Yeh PY, Lu YS, Ou DL, Cheng AL - Mol. Cancer (2011)

Bottom Line: Consequently, these treatments decrease the tumorigenic and invasive ability of breast cancer cells.Inhibition of IKKs prevents these doxorubicin-induced effects.Our study indicates that IKKs tightly regulate Myc expression through prolonging protein stability, and suggests that IKKs are potentially therapeutic targets and that suppression of IKKs may be used following chemotherapy to reduce the risk of treatment-induced tumor progression.

View Article: PubMed Central - HTML - PubMed

Affiliation: Department of Oncology, National Taiwan University Hospital, No, 7, Chung-Shan South Road, Taipei, 100, Taiwan.

ABSTRACT

Background: Both IκB kinase (IKK) complex and oncgenic protein Myc play important roles in cancer progression, including cancer cell invasiveness and metastasis. The levels of Myc is regulated by the phosphorylation of Myc at Thr58 and Ser62.

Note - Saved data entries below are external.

(* ===== verification/Throttle.v ===== *)
(** * pallet-throttle: the [CheckThrottle] transaction extension

    Models [pallets/throttle/src/check_throttle.rs] and the storage declared in
    [pallets/throttle/src/lib.rs]: per account, the bytes used and the block at
    which its window started.  [validate] is the admission test, [prepare] the
    storage update FRAME runs after a successful [validate]; [apply_extrinsic]
    runs them in that order, and [run] does so for a sequence of attempts. *)

From Stdlib Require Import Sorting.Sorted.
From stdpp Require Import prelude gmap.
From S2P Require Import Prelude Frame Constants.

Open Scope Z_scope.
#[local] Arguments Z.mul : simpl never.

Section Throttle.
Context {AccountId : Type} `{Countable AccountId}.
(** [T::MaxBytes] (a [u64]) and [T::WindowSize] (a [u32]). *)
Context (MaxBytes WindowSize : Z).

(** [AccountUsage]: [(bytes_used, window_start)], a [ValueQuery] map. *)
Definition AccountUsage : Type := gmap AccountId (Z * Z).
Definition usage (u : gmap AccountId (Z * Z)) (who : AccountId) : Z * Z :=
  default (0, 0) (u !! who).

Inductive InvalidTransaction : Type := ExhaustsResources.

(** [origin.as_system_origin_signer()]. *)
Definition as_system_origin_signer (o : RawOrigin AccountId) : option AccountId :=
  match o with Signed who => Some who | _ => None end.

Definition validate (current_block : Z) (u : gmap AccountId (Z * Z))
    (origin : RawOrigin AccountId) (len : Z) : outcome InvalidTransaction (option AccountId) :=
  match as_system_origin_signer origin with
  | None => Ok None
  | Some who =>
      let '(bytes_used, window_start) := usage u who in
      let effective_bytes :=
        if bool_decide (sat_sub current_block window_start >= WindowSize) then 0
        else bytes_used in
      let new_bytes := sat_add 64 effective_bytes len in
      if bool_decide (new_bytes > MaxBytes) then Err ExhaustsResources else Ok (Some who)
  end.

Definition prepare (current_block : Z) (u : gmap AccountId (Z * Z))
    (val : option AccountId) (len : Z) : gmap AccountId (Z * Z) :=
  match val with
  | None => u
  | Some who =>
      let '(bytes_used, window_start) := usage u who in
      let '(bytes_used, window_start) :=
        if bool_decide (sat_sub current_block window_start >= WindowSize)
        then (0, current_block) else (bytes_used, window_start) in
      <[who := (sat_add 64 bytes_used len, window_start)]> u
  end.

(** [weight]: one read in [validate], one read and one write in [prepare]. *)
Definition throttle_weight (db : RuntimeDbWeight) : Weight :=
  saturating_add (reads db 2) (writes db 1).

(** One extrinsic: its block, origin and encoded length. *)
Record attempt : Type := { at_block : Z; origin : RawOrigin AccountId; len : Z }.

Definition apply_extrinsic (u : gmap AccountId (Z * Z)) (a : attempt) :
    bool * gmap AccountId (Z * Z) :=
  match validate (at_block a) u (origin a) (len a) with
  | Ok val => (true, prepare (at_block a) u val (len a))
  | _ => (false, u)
  end.

Fixpoint run (u : gmap AccountId (Z * Z)) (l : list attempt) : gmap AccountId (Z * Z) :=
  match l with [] => u | a :: l => run (snd (apply_extrinsic u a)) l end.

(** Bytes of [who] let through in the blocks [lo .. hi - 1]. *)
Fixpoint accepted_bytes (who : AccountId) (lo hi : Z) (u : gmap AccountId (Z * Z))
    (l : list attempt) : Z :=
  match l with
  | [] => 0
  | a :: l =>
      let '(ok, u') := apply_extrinsic u a in
      (if ok && bool_decide (origin a = Signed who ∧ lo ≤ at_block a < hi)
       then len a else 0) + accepted_bytes who lo hi u' l
  end.

(** Extrinsics arrive in block order and have a length that is a [u64]. *)
Definition ordered (l : list attempt) : Prop :=
  StronglySorted (λ a b, at_block a ≤ at_block b) l.
Definition well_formed (a : attempt) : Prop := in_range 64 (len a).

(** The storage invariant: recorded usage is a [u64] below the limit. *)
Definition usage_ok (u : gmap AccountId (Z * Z)) : Prop :=
  ∀ who, 0 ≤ fst (usage u who) ≤ MaxBytes.

(** ** Lemmas *)

Context (HMax : 0 ≤ MaxBytes < umax 64).

Lemma usage_insert_eq u who p : usage (<[who := p]> u) who = p.
Proof. unfold usage. by rewrite lookup_insert_eq. Qed.
Lemma usage_insert_ne u who who' p :
  who ≠ who' → usage (<[who := p]> u) who' = usage u who'.
Proof. intros. unfold usage. by rewrite lookup_insert_ne. Qed.

(** What an accepted signed extrinsic does to its account, with the window
    expired and not. *)
Lemma apply_signed u b who n :
  apply_extrinsic u {| at_block := b; origin := Signed who; len := n |} =
    let '(used, start) := usage u who in
    let '(used, start) :=
      if bool_decide (sat_sub b start >= WindowSize) then (0, b) else (used, start) in
    if bool_decide (sat_add 64 used n > MaxBytes) then (false, u)
    else (true, <[who := (sat_add 64 used n, start)]> u).
Proof.
  unfold apply_extrinsic, validate, prepare; simpl.
  destruct (usage u who) as [used start] eqn:Eu.
  destruct (bool_decide (sat_sub b start >= WindowSize)) eqn:Eb;
    destruct (bool_decide (_ > MaxBytes)); simpl; rewrite ?Eu, ?Eb; done.
Qed.

(** Acceptance in one step: the allowance in force covers the extrinsic. *)
Lemma apply_accept u b who n used start :
  usage u who = (used, start) →
  let '(used, start) :=
    if bool_decide (sat_sub b start >= WindowSize) then (0, b) else (used, start) in
  0 ≤ used + n ≤ MaxBytes →
  apply_extrinsic u {| at_block := b; origin := Signed who; len := n |} =
    (true, <[who := (used + n, start)]> u).
Proof.
  intros Eu. case_bool_decide as Hw; intros Hn; rewrite apply_signed, Eu;
    [rewrite bool_decide_eq_true_2 by done|rewrite bool_decide_eq_false_2 by done];
    (rewrite bool_decide_eq_false_2 by (unfold sat_add in *; lia));
    repeat f_equal; unfold sat_add in *; lia.
Qed.

Lemma apply_other u a who :
  origin a ≠ Signed who → usage (snd (apply_extrinsic u a)) who = usage u who.
Proof.
  destruct a as [b [|w|] n]; simpl; intros Hne; try done.
  rewrite apply_signed. destruct (usage u w) as [used start] eqn:Hu.
  destruct (if bool_decide _ then _ else _) as [used' start'].
  case_bool_decide; [done|]. simpl. apply usage_insert_ne. congruence.
Qed.

Lemma apply_usage_ok u a :
  well_formed a → usage_ok u → usage_ok (snd (apply_extrinsic u a)).
Proof.
  intros Hwf Hu who. destruct (decide (origin a = Signed who)) as [Ho|Ho];
    [|by rewrite apply_other].
  destruct a as [b o n]; simpl in *; subst o.
  rewrite apply_signed. pose proof (Hu who) as Hw.
  destruct (usage u who) as [used start] eqn:Eu; simpl in *.
  destruct Hwf as [Hn _]; simpl in Hn.
  case_bool_decide; case_bool_decide; simpl; rewrite ?Eu, ?usage_insert_eq; simpl;
    try done; unfold sat_add in *; lia.
Qed.

Lemma accepted_after who lo hi u l :
  Forall (λ a, hi ≤ at_block a) l → accepted_bytes who lo hi u l = 0.
Proof.
  intros Hl. revert u; induction Hl as [|a l Ha _ IH]; intros u; simpl; [done|].
  destruct (apply_extrinsic u a) as [ok u'].
  rewrite bool_decide_eq_false_2 by lia. by rewrite andb_false_r, IH.
Qed.

(** Inside [lo .. hi - 1] with [hi <= lo + WindowSize], an account whose window
    reaches [hi] has only its remaining allowance left, any other account at
    most one fresh allowance more. *)
Lemma accepted_within who lo hi u l :
  hi ≤ lo + WindowSize → ordered l → Forall well_formed l → usage_ok u →
  Forall (λ a, lo ≤ at_block a) l →
  accepted_bytes who lo hi u l ≤
    (if decide (hi ≤ snd (usage u who) + WindowSize) then MaxBytes else 2 * MaxBytes)
    - fst (usage u who).
Proof.
  intros Hhi. revert u; induction l as [|a l IH]; intros u Hord Hwf Hu Hlo; simpl.
  { pose proof (Hu who). case_decide; lia. }
  destruct (decide (hi ≤ at_block a)) as [Hafter|Hafter].
  { pose proof (Hu who). pose proof (accepted_after who lo hi u (a :: l)) as Hz.
    simpl in Hz. rewrite Hz; [clear Hz IH; destruct (decide (hi ≤ _)); lia|]. constructor; [done|].
    inversion_clear Hord as [|? ? _ Hal]. eapply Forall_impl; [exact Hal|]. intros; simpl in *; lia. }
  inversion_clear Hord as [|? ? Hl Hal]. inversion_clear Hwf as [|? ? Hwa Hwl].
  inversion_clear Hlo as [|? ? Hla Hll].
  pose proof (apply_usage_ok u a Hwa Hu) as Hu'.
  specialize (IH (snd (apply_extrinsic u a)) Hl Hwl Hu' Hll).
  destruct (decide (origin a = Signed who)) as [Ho|Ho].
  2:{ rewrite apply_other in IH by done. destruct (apply_extrinsic u a) as [ok u']; simpl in *.
      rewrite bool_decide_eq_false_2 by (by intros []). rewrite andb_false_r. lia. }
  destruct a as [b o n]; simpl in *; subst o.
  rewrite apply_signed in *. pose proof (Hu who) as Hw.
  destruct (usage u who) as [used start] eqn:Eu; simpl in *.
  destruct Hwa as [Hn _]; simpl in Hn.
  case_bool_decide as Hexp; case_bool_decide as Hbig; simpl in *;
    rewrite ?usage_insert_eq, ?Eu in IH; simpl in *; try lia.
  - unfold sat_add, sat_sub in *. case_bool_decide; repeat case_decide; lia.
  - unfold sat_add, sat_sub in *. case_bool_decide; repeat case_decide; lia.
Qed.

Lemma accepted_any_window who lo hi u l :
  hi ≤ lo + WindowSize → ordered l → Forall well_formed l → usage_ok u →
  accepted_bytes who lo hi u l ≤ 2 * MaxBytes.
Proof.
  intros Hhi. revert u; induction l as [|a l IH]; intros u Hord Hwf Hu; simpl; [lia|].
  destruct (decide (lo ≤ at_block a)) as [Hlo|Hlo].
  - assert (Forall (λ a, lo ≤ at_block a) (a :: l)) as Hall.
    { constructor; [done|]. inversion_clear Hord as [|? ? _ Hal].
      eapply Forall_impl; [exact Hal|]. intros; simpl in *; lia. }
    pose proof (accepted_within who lo hi u (a :: l) Hhi Hord Hwf Hu Hall) as Hb.
    pose proof (Hu who). simpl in Hb. case_decide; lia.
  - inversion_clear Hord as [|? ? Hl _]. inversion_clear Hwf as [|? ? Hwa Hwl].
    pose proof (apply_usage_ok u a Hwa Hu) as Hu'.
    destruct (apply_extrinsic u a) as [ok u']; simpl in *.
    rewrite bool_decide_eq_false_2 by lia. rewrite andb_false_r, Z.add_0_l. by apply IH.
Qed.


(** ** Properties *)

(** [validate] and [prepare] agree: from any reachable storage, a signed
    extrinsic is admitted exactly when the usage [prepare] would record for its
    account stays within [MaxBytes], and a rejected one changes nothing. *)
Theorem throttle_validate_prepare_agree u b who n :
  (validate b u (Signed who) n = Ok (Some who) ↔
     fst (usage (prepare b u (Some who) n) who) ≤ MaxBytes) ∧
  (validate b u (Signed who) n = Err ExhaustsResources →
     apply_extrinsic u {| at_block := b; origin := Signed who; len := n |} = (false, u)).
Proof.
  clear HMax. unfold apply_extrinsic, validate, prepare; simpl.
  destruct (usage u who) as [used start] eqn:Eu.
  case_bool_decide; case_bool_decide; rewrite usage_insert_eq; simpl;
    (split; [split; [done || lia|intros; done || lia]|done]).
Qed.

(** C37:  along any sequence of extrinsics in block order, the bytes an account
    gets through in any [WindowSize] consecutive blocks are at most twice
    [MaxBytes], and no account's recorded usage ever exceeds [MaxBytes]. *)
Theorem throttle_window_bound l who lo :
  ordered l → Forall well_formed l →
  accepted_bytes who lo (lo + WindowSize) ∅ l ≤ 2 * MaxBytes ∧ usage_ok (run ∅ l).
Proof.
  intros Hord Hwf. assert (usage_ok ∅) as H0.
  { intros w. unfold usage. rewrite lookup_empty. simpl. lia. }
  split; [by apply accepted_any_window|].
  revert H0. generalize (∅ : gmap AccountId (Z * Z)).
  induction Hwf as [|a l Ha _ IH]; intros u Hu; simpl; [done|].
  apply IH; [by inversion_clear Hord|by apply apply_usage_ok].
Qed.

(** the factor two is attained.  The window is fixed, not rolling: an
    account that fills its window in the last block of it gets a second full
    allowance in the next block, so two consecutive blocks carry twice
    [MaxBytes]. *)
Theorem throttle_burst_across_windows who :
  2 ≤ WindowSize →
  accepted_bytes who (2 * WindowSize - 1) (2 * WindowSize + 1) ∅
    [ {| at_block := WindowSize; origin := Signed who; len := 0 |};
      {| at_block := 2 * WindowSize - 1; origin := Signed who; len := MaxBytes |};
      {| at_block := 2 * WindowSize; origin := Signed who; len := MaxBytes |} ] = 2 * MaxBytes.
Proof.
  intros HW. cbn [accepted_bytes].
  pose proof (apply_accept ∅ WindowSize who 0 0 0 eq_refl) as Ha.
  rewrite (bool_decide_eq_true_2 _) in Ha by (unfold sat_sub; lia).
  rewrite Ha by lia; clear Ha. set (u := <[who := _]> ∅).
  pose proof (apply_accept u (2 * WindowSize - 1) who MaxBytes _ _ (usage_insert_eq _ _ _)) as Ha.
  rewrite (bool_decide_eq_false_2 _) in Ha by (unfold sat_sub; lia).
  rewrite Ha by lia; clear Ha. set (u' := <[who := _]> u).
  pose proof (apply_accept u' (2 * WindowSize) who MaxBytes _ _ (usage_insert_eq _ _ _)) as Ha.
  rewrite (bool_decide_eq_true_2 _) in Ha by (unfold sat_sub; lia).
  rewrite Ha by lia; clear Ha. cbn [at_block origin len andb].
  rewrite (bool_decide_eq_false_2 (_ ∧ _ ≤ WindowSize < _)) by lia.
  rewrite !bool_decide_eq_true_2 by (split; [done|lia]). lia.
Qed.

(** throttling is temporary: once [WindowSize] blocks have passed since the
    start of its window, an account may submit up to [MaxBytes] again, whatever
    it used before; extrinsics that are not signed are never throttled. *)
Theorem throttle_recovers u b who n :
  snd (usage u who) + WindowSize ≤ b → 0 ≤ n ≤ MaxBytes →
  validate b u (Signed who) n = Ok (Some who) ∧
  usage (prepare b u (Some who) n) who = (n, b) ∧
  validate b u NoOrigin n = Ok None ∧ prepare b u None n = u.
Proof.
  intros Hb Hn. unfold validate, prepare; simpl.
  destruct (usage u who) as [used start] eqn:Eu; simpl in Hb.
  rewrite (bool_decide_eq_true_2 (sat_sub b start >= WindowSize)) by (unfold sat_sub; lia).
  assert (sat_add 64 0 n = n) as -> by (unfold sat_add in *; lia).
  rewrite bool_decide_eq_false_2 by lia. by rewrite usage_insert_eq.
Qed.
End Throttle.

(** ** The properties at the runtime's constants *)

Lemma throttle_window_bound_witness :
  accepted_bytes ThrottleMaxBytes ThrottleWindowSize 7%positive 100 (100 + ThrottleWindowSize) ∅
    [ {| at_block := 100; origin := Signed 7%positive; len := 2000 |} ] ≤ 2 * ThrottleMaxBytes.
Proof.
  apply (throttle_window_bound ThrottleMaxBytes ThrottleWindowSize); [done| |].
  - repeat constructor.
  - repeat constructor; vm_compute; congruence.
Defined.

Lemma throttle_burst_across_windows_witness :
  2 ≤ ThrottleWindowSize ∧
  accepted_bytes ThrottleMaxBytes ThrottleWindowSize 7%positive 28799 28801 ∅
    [ {| at_block := 14400; origin := Signed 7%positive; len := 0 |};
      {| at_block := 28799; origin := Signed 7%positive; len := 10485760 |};
      {| at_block := 28800; origin := Signed 7%positive; len := 10485760 |} ] = 20971520.
Proof.
  split; [done|].
  refine (throttle_burst_across_windows ThrottleMaxBytes ThrottleWindowSize _ 7%positive _);
    vm_compute; repeat split; congruence.
Defined.

Lemma throttle_recovers_witness :
  validate ThrottleMaxBytes ThrottleWindowSize 20000 {[ 7%positive := (10485760, 100) ]}
    (Signed 7%positive) 500 = Ok (Some 7%positive).
Proof.
  apply (throttle_recovers ThrottleMaxBytes ThrottleWindowSize);
    vm_compute; repeat split; congruence.
Defined.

Results: In this study, we show that the expression of Myc is associated with IKKα and IKKβ in breast cancers and that Myc is an IKKs substrate. Suppression of IKK activity by either chemical inhibitor or transfection of kinase-dead mutants decreases the phosphorylation of Myc at Ser62 and enhances the degradation of Myc. Consequently, these treatments decrease the tumorigenic and invasive ability of breast cancer cells. Furthermore, doxorubicin, a frequently used anticancer drug in breast cancer, activates IKKs and Myc, thereby increasing invasiveness and tumorigenesis of breast carcinoma MCF7 cells. Inhibition of IKKs prevents these doxorubicin-induced effects.

Conclusions: Our study indicates that IKKs tightly regulate Myc expression through prolonging protein stability, and suggests that IKKs are potentially therapeutic targets and that suppression of IKKs may be used following chemotherapy to reduce the risk of treatment-induced tumor progression.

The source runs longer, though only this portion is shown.